Search code examples
sql-serverssissql-server-data-toolsssdt-bi

Add data from other object within SSIS package to populate a field for a table


There are many aspects of what I want to do but I think learning one piece will let me derive the rest.

I have an SSIS package that uses powershell to download a publicly available zip file, an execute script to unzip with 7zip and then data flows to load the unzipped files to corresponding tables.

What I want to do is add the file name (and eventually other aspects of the file like creation date, record counts and so on) from any one of the unzipped files to a log table that keeps track of the summary level details of the files.

How do I dynamically store this type of information as part of the package? Derived columns? But what's the input? Thanks!


Solution

  • There are many options for dynamically working with files through SSIS. Below is an overview of one method. Of course this can vary, depending on your specific needs and requirements.
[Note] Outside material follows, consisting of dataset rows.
(** * Meal_prep_new: nutrition and budget analytics

    A shallow embedding of the analytic core of the household meal and
    budget tracker:

    - [NutritionCalculator] (energy model, nutrient aggregation, report
      generation),
    - [DataStore] (meals, meal plans, expenses and the food catalog, read
      and written),
    - [BudgetTracker] (monthly expenses, daily average, month-end
      projection and the figures of the budget summary),
    - [Visualizer] (the statistics of a series, color gradients),
    - [MealTracker] (adding, changing and deleting the meals of a day),
    - [App] (the start dates of the reports it asks for),

    together with the JavaScript built-ins they rely on ([JS], [JSDate]).

    Modelling conventions.

    - A JavaScript number is an exact rational extended with [NaN] and the
      two infinities ([JS.number]).  Arithmetic is exact: binary64 rounding
      error and overflow are not part of the model, and zero is unsigned.
      Where the program rounds, to an integer or to a tenth, a value half
      way between two results falls to one side in the model and may fall
      to the other in binary64; what is stated about a rounded result is
      stated so that it holds on both sides ([Reference.clearOfTies]).
    - An object used as a dictionary (nutrition totals, the activity table,
      the stored meal sets) is a [gmap] with string keys; a missing key is
      JavaScript's [undefined].
    - A property that may be [undefined] is an [option]; [null] and
      [undefined] are not distinguished.
    - A [try] body is a function into [option], [None] meaning that an
      exception was thrown; the [catch] clause supplies the default.
      [ErrorHandler.handleError] only logs and displays, it returns
      normally and is not modelled further.
    - "Now" ([new Date()]) and the host time zone are explicit arguments.
      [JSDate] reads local time as UTC plus one fixed offset; [ZonedDate]
      and [Zoned] follow the rules of a zone ([Zone.t]), daylight-saving
      changes included, and give the same dates wherever the zone keeps
      one offset. *)

From Stdlib Require Import ZArith QArith Qabs Qround Lia Lqa String Ascii DecimalString.
From Stdlib Require HexadecimalString.
From stdpp Require Import gmap strings list fin_maps.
    • Add a Foreach Loop Container. On the Collection pane, the Folder property can either be set using the GUI as well as through a parameter or variable with the Directory expression. Searching sub folders can also be set by checking the "Traverse subfolders" checkbox or using the Recurse expression like the Folder field.
    • The Files field will indicate the files to use and wildcards can be used. * will match any number of characters. For example, *.csv will get all csv files regardless of name and Test*.txt will return all .txt files with names beginning Test, regardless of how many or which characters follow. To limit this to a single character, use ?. The FileSpec expression will allow this to be set dynamically similar to the directory by variable or parameter.
    • The Variable Mappings pane will allow for setting a variable to hold a file name from the directory. Add a variable that will hold the file name to index 0 to map these.
    • You indicated that you wanted to store the file name. The detail of this can be controlled from the "Retrieve file name" field on the Collection window. As their names imply, Fully Qualified will hold the complete file path, Name and Extension will return the file name with extension, and Name Only is just the file name.
    • As for other aspects of the file, I'd recommend a using a Script Task for this for more functionality. The C# FileInfo class provides options for finding details about the file such as the creation date, last time the file was accessed, and when the file was most recently written to. Additonal information on this can be found here.
    • For the record counts from the file, you'll need to create a Connection Manager for this and work with the data within the package. I'm assuming these are flat files? If so, creating a Flat File Connection Manager, and setting the same variable from the Variable Mappings pane of the Foreach Loop to the ConnectionString expression of the Connection Manager will allow you to dynamically loop through each file. Make sure that the Fully Qualified option is used for the "Retrieve file name" field as earlier if you decide to do this. You will also want to configure the correct columns and data types for the Connection Manager ahead of time. This same process can be followed for Excel files, however the variable with the file name will be used on the ExcelFilePath expression instead.
    • As for storing information about a file in a log table, there are a multitude of options for these. A very basic example of an Insert statement within an Execute SQL Task that's placed within the Foreach Loop is below. The 3 part table name is only necessary if you're using a table that differs from the initial catalog of the Connection Manager. The ? is the parameter marker (assuming this is an OLE DB connection). After this, map the same variable/parameter that stores the file name using the Parameter Mapping pane. Set the direction to Input, appropriate data type (likely VARCHAR/NVARCHAR), 0 in the Parameter Name field to indicate this is the first parameter in the SQL statement (additional ? can be used for subsequent parameters in the SQL statement, then increment this field in accordance), and the default Parameter Size can be left at -1. Again, this is a simple example and you'll probably want store more about the files and their contents, but this can get you started.

    Sample SQL Insert:

    INSERT INTO YourDataBase.YourSchema.YourTable (ColumnToHoldFileName)
    VALUES (?)